One of the advantages of the phase contrast
technique is its ability to provide images
of high contrast. In the future, this
technique can aid physicians to determine
in a non-invasive way where premalignant
and malignant breast lesions are most likely
located. One goal of breast cancer screening
is to detect (groups of) microcalcifications
in the breast, because these may be associated
with early stages of breast cancer since
they often occur in connection with cancer
cell death. Mammographic screening does
not allow definite conclusions regarding the
underlining conditions that cause calcifications.
Only tissue biopsies that are examined
under the microscope by pathologists can
determine which lesions have caused the
Clinical equipment could be used
for phase contrast imaging
At the PSI, the use of phase contrast for
medical X-ray imaging has been investigated
for several years. X-ray radiation as
used in conventional mammography was
long considered not suitable for phase contrast
procedures because of its incoherence
and mixture of multiple wavelengths.
“The fact that we have now managed to
use these X-ray sources for the phase contrast
method in order to develop a new and
improved imaging method is a considerable step towards application in daily clinical
practice,” says Marco Stampanoni, Professor
at the Institute for Biomedical Engineering at
ETH Zurich and Head of the X-ray Tomography
Group at the PSI. He received an ERC
Consolidator Grant in 2012 to advance the
clinical use of X-ray phase contrast.
In X-ray phase contrast, the extent
in which tissue absorbs X-rays is not the
only quantity that is being measured but
also how tissue deflects radiation laterally
(refraction) and consequently how it influences
the sequence of oscillation peaks
and valleys of X-ray waves – the so-called
phase. Depending on the tissue type, the
overall scattering also varies. To be able
to measure the phase shift, researchers use three very fine grids. The first one is located
directly at the source. It ensures that
the object is illuminated with the required
coherence. Another grid is placed behind
the object and generates an interference
signal that is alysed by a third grid
downstream. Using suitable algorithms,
the researchers calculate the absorption,
phase and scattering properties of the object
from the interference signal. This information
can be used to generate sharp
and high-contrast images that show very
detailed soft tissue properties.
A discovery by Zhentian Wang, PostDoc
in Prof. Stampanoni’s team, initiated this
development: “During my trials with the
phase contrast method, I noticed that there are microcalcifications with different absorption
and scattering signals. That indicated
that the new method might identify different
types of calcifications,” he says. Wang
subsequently reviewed medical literature
and found studies that showed that a certain
type of calcification is more frequently associated
with breast cancer precursors.
“I was persuaded that my observation could
be very interesting for breast cancer diagnosis,
since it could distinguish between the different
types of microcalcifications,” says Wang.

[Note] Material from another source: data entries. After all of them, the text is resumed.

Lemma name_not_null (l : list TaskStatus_t) i :
  NULL ∉ pcTaskName <$> l → i < length l → pcTaskName (l !!! i) ≠ NULL.
Proof.
  intros Hnn Hi Heq. apply Hnn. rewrite <-Heq.
  apply list_elem_of_fmap_2, list_elem_of_lookup_total. eauto.
Qed.

Lemma slot_eta (e : accumulated_info_t) name t :
  task_name e = name → time e = t → is_running e = true →
  e = {| task_name := name; time := t; is_running := true |}.
Proof. destruct e. simpl. by intros -> -> ->. Qed.

Section Accumulation.
Variable P : Z.
Variable tp : trap_point.
Variable total : Z.
Variable S0 : list TaskStatus_t.
Variable s : table.
Hypothesis Hnodup : NoDup (pcTaskName <$> S0).
Hypothesis Hnonull : NULL ∉ pcTaskName <$> S0.

Lemma match_body_acc_inv i (st st' : pass_state) :
  i < length S0 → acc_inv S0 s i st →
  match_body P tp total i st = inl st' → acc_inv S0 s (S i) st'.
Proof.
  intros Hi (Hwf & Hnames & Hrows & Hrest).
  destruct (find_handle_loop (length (end_array st)) 0
              (xHandle (start_array st !!! i)) (end_array st)) as [k|] eqn:Hfind.
  2: { rewrite (match_body_unmatched P tp total i st Hfind). intros [= <-].
       split; [exact Hwf|]. split; [exact Hnames|]. split.
       - intros i' k' name el acc pct Hin.
         destruct (Hrows i' k' name el acc pct Hin) as (Hlt & Hrow).
         split; [lia | exact Hrow].
       - intros name Hnn Hother. apply Hrest; [exact Hnn|].
         intros i' Hi'. apply Hother. lia. }
  destruct (decide (wrap32 (total * P) = 0%Z)) as [Hz|Hnz].
  { by destruct (match_body_matched_zero P tp total i k st Hz Hfind)
      as (f & st0 & -> & _). }
  rewrite (match_body_matched_nz P tp total i k st Hnz Hfind). cbv zeta.
  rewrite Hnames.
  set (n := pcTaskName (S0 !!! i)).
  set (el := wrap32 (ulRunTimeCounter (end_array st !!! k)
                     - ulRunTimeCounter (start_array st !!! i))).
  set (buf := {| task_name := n; time := el; is_running := false |}).
  assert (n ≠ NULL) as Hn by (by apply name_not_null).
  assert (∀ i', i' < i → pcTaskName (S0 !!! i') ≠ n) as Hfresh.
  { intros i' Hi' Heq. assert (i' = i); [|lia].
    apply (names_inj S0); [exact Hnodup | lia | exact Hi | exact Heq]. }
  destruct (get_accumulated_info n (set_accumulated_info buf (infos st)).1)
    as [r0|] eqn:Hget0; [|discriminate].
  assert (¬ table_full (task_name buf) (infos st)) as Hroom.
  { intros Hfull. rewrite set_accumulated_info_full in Hget0 by assumption.
    rewrite get_accumulated_info_absent in Hget0; [discriminate Hget0 | exact Hwf |].
    intros j Hj. by apply Hfull. }
  destruct (set_accumulated_info_written buf (infos st) Hwf Hroom)
    as (r & e & Hr & Hs1 & Hlog & Hget & Hname & Hrun & Htime & Hold).
  change (task_name buf) with n in Hget, Hname, Htime, Hold.
  change (time buf) with el in Htime.
  rewrite Hs1, Hlog in *. rewrite Hget in Hget0. injection Hget0 as <-.
  rewrite list_lookup_total_insert_eq by exact Hr.
  intros [= <-].
  assert (record_of n (infos st) = record_of n s) as Hsame
    by (apply Hrest; assumption).
  assert (time e = accumulated s n el) as Hacc.
  { unfold accumulated. rewrite <-Hsame. exact Htime. }
  assert (∀ m, m ≠ NULL → m ≠ n →
            record_of m (<[r := e]> (infos st)) = record_of m (infos st)) as Hframe.
  { intros m Hm Hmn. apply lookup_insert_other; [exact Hwf | exact Hr | | congruence].
    destruct Hold as [-> | ->]; congruence. }
  split; [by apply insert_wf|]. split; [|split]; cbn [start_array infos output].
  - intros j. destruct (set_xHandle_lookup_data NULL (start_array st) i j) as [-> _].
    apply Hnames.
  - intros i' k' name el' acc pct Hin.
    cbn [app] in Hin. apply elem_of_app in Hin as [Hin|Hin].
    + destruct (Hrows i' k' name el' acc pct Hin) as (Hlt & Hnm & Hac & Hrec).
      split; [lia|]. split; [exact Hnm|]. split; [exact Hac|].
      rewrite Hframe; [exact Hrec | |].
      * rewrite Hnm. apply name_not_null; [exact Hnonull | lia].
      * rewrite Hnm. by apply Hfresh.
    + apply list_elem_of_singleton in Hin. injection Hin as -> -> -> -> -> _.
      split; [lia|]. split; [reflexivity|]. split; [exact Hacc|].
      unfold record_of. rewrite Hget. cbn [fmap option_fmap option_map].
      rewrite list_lookup_total_insert_eq by exact Hr. f_equal.
      by apply slot_eta.
  - intros name Hnn Hother.
    rewrite Hframe; [| exact Hnn |].
    + apply Hrest; [exact Hnn|]. intros i' Hi'. apply Hother. lia.
    + intros ->. apply (Hother i); [lia | reflexivity].
Qed.
Lemma short_polygon_never_closes_witness :
  handleCanvasDoubleClick (turf := boxTurf []) twoPoints = Normal twoPoints /\
  handleCanvasClick (turf := boxTurf []) twoPoints (pt 50 50) =
  Normal {| currentPolygon :=
              currentPolygon twoPoints ++ [getSnappedPoint (zones twoPoints) (pt 50 50)];
            zones := zones twoPoints;
            history := history twoPoints;
            redoStack := redoStack twoPoints |}.
Proof.
  apply (@short_polygon_never_closes float _ (boxTurf []) twoPoints (pt 50 50)).
  simpl. lia.
Defined.


Lemma undo_all_reaches_blank_page_witness :
  let st0 := Nat.iter (List.length (history drawnA)) handleUndo drawnA in
  zones st0 = [] /\ history st0 = [] /\
  zones st0 :: redoStack st0 = timeline drawnA /\
  handleUndo st0 = st0.
Proof. apply (undo_all_reaches_blank_page drawnA_reachable). Defined.

Lemma session_exceptions_witness :
  libraryThrows (turf := boxTurf []) (idle [] sliver) tooFewPositions \/
  (tooFewPositions = TypeError /\
   Exists (fun zone : Zone float => exists rest, zone = [] :: rest)
          (zones (idle [] sliver))).
Proof.
  apply (@session_exceptions float _ (boxTurf []) (idle [] sliver) DoubleClick
           tooFewPositions sliver_reachable). run.
Defined.

Lemma snap_leaves_far_click_witness :
  getSnappedPoint [[squareA]] (pt 16 18) = pt 16 18.
Proof.
  apply (@snap_leaves_far_click float _ [[squareA]] (pt 16 18)).
  intros W [<-|[<-|[<-|[<-|[]]]]]; run.
Defined.

End GalleryRuns.

Section SessionShape.

Context {num : Type} `{Number num} {turf : Turf num}.

(** Only a closure writes history: an event that returns either closed a
    polygon of three points or more, or left the undo stack, the ZoneSet
    shown and the redo stack, taken in sequence, exactly as they were.
    Adding a point and clearing the polygon in progress record nothing. *)
Theorem only_closures_change_the_timeline (st st' : State num) (ev : Event num) :
  dispatch st ev = Normal st' ->
  (handleClosePolygon st = Normal st' /\ (3 <= List.length (currentPolygon st))%nat) \/
  timeline st' = timeline st.
Proof. intros E. now apply dispatch_Normal with ev. Qed.

End SessionShape.

Section SessionRuns.

Import Scenario Gallery.

Lemma only_closures_change_the_timeline_witness :
  (handleClosePolygon (turf := boxTurf []) (idle [zoneAB] squareC) = Normal stateABC /\
   (3 <= List.length (currentPolygon (idle [zoneAB] squareC)))%nat) \/
  timeline stateABC = timeline (idle [zoneAB] squareC).
Proof.
  apply (@only_closures_change_the_timeline float _ (boxTurf [])
           (idle [zoneAB] squareC) stateABC DoubleClick).
  vm_compute; reflexivity.
Defined.

End SessionRuns.
(** [clean_scene] (lines 8-10) *)
Definition clean_scene : M unit :=
  ops_object_select_all ;;
  ops_object_delete.

(** [create_material] (lines 12-40).  [params['type']] is read again by
    each [elif], as in the source; an assignment evaluates its right-hand
    side before its target. *)
Definition create_material (params : value) : M nat :=
  mat <- data_materials_new "AvatarMaterial" ;;
  update_material mat enable_nodes ;;
  update_material mat nodes_clear ;;
  output <- nodes_new mat "ShaderNodeOutputMaterial" ;;
  shader <- nodes_new mat "ShaderNodeBsdfPrincipled" ;;
  update_material mat (links_new shader "BSDF" output "Surface") ;;
  color <- lift (getitem params "color") ;;
  update_material mat (set_default_value shader "Base Color" color) ;;
  roughness <- lift (getitem params "roughness") ;;
  update_material mat (set_default_value shader "Roughness" roughness) ;;
  t1 <- lift (getitem params "type") ;;
  (if eq_str t1 "metallic" then
     update_material mat (set_default_value shader "Metallic" (PFloat 1.0))
   else
     t2 <- lift (getitem params "type") ;;
     if eq_str t2 "glass" then
       update_material mat (set_default_value shader "Transmission" (PFloat 1.0)) ;;
       update_material mat (set_default_value shader "Roughness" (PFloat 0.0))
     else
       t3 <- lift (getitem params "type") ;;
       if eq_str t3 "emissive" then
         update_material mat (set_default_value shader "Emission" color) ;;
         update_material mat
           (set_default_value shader "Emission Strength" (PFloat 5.0))
       else ret tt) ;;
  ret mat.

(** [create_geometry] (lines 42-67).  [obj] is whatever object is active
    after the branch on the type: the new primitive, or what was active
    before when no branch was taken. *)
Definition create_geometry (params : value) (material : nat) : M (option nat) :=
  geo_type <- lift (getitem params "type") ;;
  (if eq_str geo_type "icosahedron" then
     subdivisions <- lift (getitem params "subdivisions") ;;
     ops_mesh_primitive_ico_sphere_add (Some subdivisions) None
   else if eq_str geo_type "torus" then
     ops_mesh_primitive_torus_add
   else if eq_str geo_type "cube" then
     ops_mesh_primitive_cube_add ;;
     cube <- context_active_object ;;
     modifiers_new cube "Subsurf" "SUBSURF" ;;
     subdivisions <- lift (getitem params "subdivisions") ;;
     cube <- context_active_object ;;
     subsurf <- modifiers_getitem cube "Subsurf" ;;
     update_modifier cube subsurf (set_levels subdivisions)
   else if eq_str geo_type "sphere" then
     ops_mesh_primitive_uv_sphere_add
   else ret tt) ;;
  obj <- context_active_object ;;
  wireframe <- lift (getitem params "wireframe") ;;
  (if truthy wireframe then
     md <- modifiers_new obj "Wireframe" "WIREFRAME" ;;
     update_modifier obj md (set_thickness (PFloat 0.02))
   else ret tt) ;;
  match obj with
  | Some _ => update_object obj (materials_append material)
  | None => ret tt
  end ;;
  ret obj.

(** [setup_lighting] (lines 69-85) *)
Definition setup_lighting : M unit :=
  ops_object_light_add "AREA" (PTuple [PInt 5; PInt 5; PInt 5]) ;;
  light <- context_active_object ;;
  update_object light (set_energy (PInt 500)) ;;
  ops_object_light_add "POINT" (PTuple [PInt (-5); PInt (-5); PInt 2]) ;;
  light <- context_active_object ;;
  update_object light (set_energy (PInt 200)) ;;
  update_object light (set_color (PTuple [PFloat 0.0; PFloat 0.5; PFloat 1.0])) ;;
  ops_object_light_add "SPOT" (PTuple [PInt 0; PInt 5; PInt (-5)]) ;;
  light <- context_active_object ;;
  update_object light (set_energy (PInt 1000)) ;;
  angle <- lift (radians (PInt 135)) ;;
  update_object light (fun o =>
    Val (set_rotation_euler (PTuple [PFloat angle; PInt 0; PInt 0]) o)).

(** [setup_camera] (lines 87-91) *)
Definition setup_camera : M unit :=
  ops_object_camera_add (PTuple [PInt 0; PInt (-8); PInt 4]) ;;
  cam <- context_active_object ;;
  angle <- lift (radians (PInt 60)) ;;
  update_object cam (fun o =>
    Val (set_rotation_euler (PTuple [PFloat angle; PInt 0; PInt 0]) o)) ;;
  set_scene_camera cam.

(** [create_particles] (lines 93-124) *)
Definition create_particles (params : value) : M unit :=
  ops_mesh_primitive_plane_add (PInt 10) (PTuple [PInt 0; PInt 0; PInt 0]) ;;
  emitter <- context_active_object ;;
  update_object emitter (fun o => Val (set_hide_render true o)) ;;
  psys <- modifiers_new emitter "Particles" "PARTICLE_SYSTEM" ;;
  particleCount <- lift (getitem params "particleCount") ;;
  update_modifier emitter psys (set_settings (set_count particleCount)) ;;
  update_modifier emitter psys (set_settings (set_frame_start (PInt 1))) ;;
  update_modifier emitter psys (set_settings (set_frame_end (PInt 1))) ;;
  update_modifier emitter psys (set_settings (set_lifetime (PInt 100))) ;;
  update_modifier emitter psys (set_settings (set_physics_type (PStr "NO"))) ;;
  ops_mesh_primitive_ico_sphere_add None (Some (PFloat 0.1)) ;;
  particle_obj <- context_active_object ;;
  update_object particle_obj (fun o => Val (set_hide_render true o)) ;;
  mat <- data_materials_new "ParticleMat" ;;
  update_material mat enable_nodes ;;
  update_material mat nodes_clear ;;
  out <- nodes_new mat "ShaderNodeOutputMaterial" ;;
  emit <- nodes_new mat "ShaderNodeEmission" ;;
  particleColor <- lift (getitem params "particleColor") ;;
  components <- lift (iter particleColor) ;;
  update_material mat
    (set_default_value emit "Color" (PTuple (components ++ [PFloat 1.0]))) ;;
  update_material mat (set_default_value emit "Strength" (PFloat 10.0)) ;;
  update_material mat (links_new emit "Emission" out "Surface") ;;
  update_object particle_obj (materials_append mat) ;;
  update_modifier emitter psys (set_settings (set_render_type (PStr "OBJECT"))) ;;
  update_modifier emitter psys (set_settings (set_instance_object particle_obj)).

(** The part of [main] that follows argument and JSON parsing (lines
    148-174, from "Setup Scene" to the save), which the specification calls
    [compose]. *)
Definition compose (params : value) (output : string) : M unit :=
  clean_scene ;;
  material <- lift (getitem params "material") ;;
  mat <- create_material material ;;
  geometry <- lift (getitem params "geometry") ;;
  obj <- create_geometry geometry mat ;;
  match obj with
  | Some _ =>
      transform <- lift (getitem params "transform") ;;
      rotation <- lift (getitem transform "rotation") ;;
      angles <- lift (iter rotation) ;;
      euler <- lift (radians_each angles) ;;
      update_object obj (fun o => Val (set_rotation_euler (PList euler) o)) ;;
      transform <- lift (getitem params "transform") ;;
      s <- lift (getitem transform "scale") ;;
      update_object obj (fun o => Val (set_scale (PTuple [s; s; s]) o))
  | None => ret tt
  end ;;
  setup_lighting ;;
  setup_camera ;;
  environment <- lift (getitem params "environment") ;;
  create_particles environment ;;
  update_render (set_engine "CYCLES") ;;
  update_render (set_samples 32) ;;
  update_render (set_resolution_x 1024) ;;
  update_render (set_resolution_y 1024) ;;
  update_render (set_film_transparent true) ;;
  ops_wm_save_as_mainfile output.

(** What [parser.parse_args] does with the arguments: a namespace with the
    two required strings, or an exit ([2] for a usage error, [0] after
    [--help]). *)
Inductive parsed : Type :=
| Namespace (output params : string)
| Exits (status : Z).

(** [argv.index("--")], for an [argv] that contains it *)
Fixpoint index (x : string) (argv : list string) : nat :=
  match argv with
  | [] => O
  | y :: rest => if String.eqb y x then O else S (index x rest)
  end.

Section Main.

(** [argparse] and [json] are Python's own libraries; [main] is stated for
    any behaviour of theirs.  [json_loads] is [None] where [json.loads]
    raises [JSONDecodeError]. *)
Variable parse_args : list string -> parsed.
Variable json_loads : string -> option value.

(** [main] (lines 126-174) *)
Definition main (argv : list string) : M unit :=
  if negb (existsb (String.eqb "--") argv) then
    print "No arguments passed after --"
  else
    let args := drop (S (index "--" argv)) argv in
    match parse_args args with
    | Exits status => raise (SystemExit status)
    | Namespace output params =>
        match json_loads params with
        | None =>
            print "Invalid JSON params" ;;
            raise (SystemExit 1)
        | Some params => compose params output
        end
    end.

End Main.

(** The status the process ends with, where the script decides it: [0]
    after a normal return, the argument of [sys.exit] otherwise.  After any
    other exception the status is the host's choice. *)
Definition exit_status {A} (o : outcome A) : option Z :=
  match o with
  | Done _ _ => Some 0
  | Raised (SystemExit n) _ => Some n
  | Raised _ _ => None
  end.

(** ** The parameter records of the specification *)

Inductive number : Type :=
| Int (z : Z)
| Float (f : float).

Definition py_number (n : number) : value :=
  match n with
  | Int z => PInt z
  | Float f => PFloat f
  end.

Record MaterialSpec : Type := mkMaterialSpec {
  m_color : number * number * number * number;
  m_roughness : number;
  m_type : string
}.

Record GeometrySpec : Type := mkGeometrySpec {
  g_type : string;
  g_subdivisions : N;
  g_wireframe : bool
}.

Record TransformSpec : Type := mkTransformSpec {
  t_rotation : number * number * number;
  t_scale : number
}.

Record EnvironmentSpec : Type := mkEnvironmentSpec {
  e_particleCount : N;
  e_particleColor : number * number * number
}.

Record AvatarSpec : Type := mkAvatarSpec {
  a_material : MaterialSpec;
  a_geometry : GeometrySpec;
  a_transform : TransformSpec;
  a_environment : EnvironmentSpec
}.

(** The JSON documents of these records, as [json.loads] returns them. *)

Definition py_vec3 (v : number * number * number) : value :=
  let '(x, y, z) := v in PList [py_number x; py_number y; py_number z].

Definition py_vec4 (v : number * number * number * number) : value :=
  let '(r, g, b, a) := v in
  PList [py_number r; py_number g; py_number b; py_number a].

Definition py_material (m : MaterialSpec) : value :=
  PDict [("color", py_vec4 (m_color m));
         ("roughness", py_number (m_roughness m));
         ("type", PStr (m_type m))].

Definition py_geometry (g : GeometrySpec) : value :=
  PDict [("type", PStr (g_type g));
         ("subdivisions", PInt (Z.of_N (g_subdivisions g)));
         ("wireframe", PBool (g_wireframe g))].

Definition py_transform (t : TransformSpec) : value :=
  PDict [("rotation", py_vec3 (t_rotation t));
         ("scale", py_number (t_scale t))].

Definition py_environment (e : EnvironmentSpec) : value :=
  PDict [("particleCount", PInt (Z.of_N (e_particleCount e)));
         ("particleColor", py_vec3 (e_particleColor e))].

Definition py_avatar (a : AvatarSpec) : value :=
  PDict [("material", py_material (a_material a));
         ("geometry", py_geometry (a_geometry a));
         ("transform", py_transform (a_transform a));
         ("environment", py_environment (a_environment a))].

(** ** Reading a finished scene *)

Definition is_principled (n : Node) : bool :=
  String.eqb (bl_idname n) "ShaderNodeBsdfPrincipled".

(** The value the script gave to [socket] of the material's principled
    shader, if it gave one. *)
Definition shader_input (x : Material) (socket : string) : option value :=
  List.find is_principled (nodes x) ≫= fun n => default_values n !! socket.

Definition is_subsurf (m : Modifier) : bool :=
  match m with
  | Subsurf _ _ => true
  | _ => false
  end.

(** The materials an object carries ([obj.data.materials]). *)
Definition object_materials (o : Object) : list nat :=
  match data o with
  | Mesh _ ms => ms
  | _ => []
  end.

Definition recognized (geo_type : string) : bool :=
  String.eqb geo_type "icosahedron" || String.eqb geo_type "torus"
  || String.eqb geo_type "cube" || String.eqb geo_type "sphere".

The relevance of the new method was also
confirmed by the physicians who participated
in the study: “We are hopeful that the new
technique, in comparison to standard mammography,
will help to better indicate where a
biopsy must be carried out in the breast,” says
Rahel Kubik, Head of the Institute of Radiology
at the Kantonsspital Baden.
“Still, it is not ready for clinical use as it
needs to be validated in a larger number of cases,” says the radiologist.
Gad Singer, Head of the Institute of
Pathology at the Kantonsspital Baden,
added: “It is very encouraging that the new
method enables a distinction between the
different well-known microscopic types of
Whether the technology will make it to
clinical use also depends on the radiation dose.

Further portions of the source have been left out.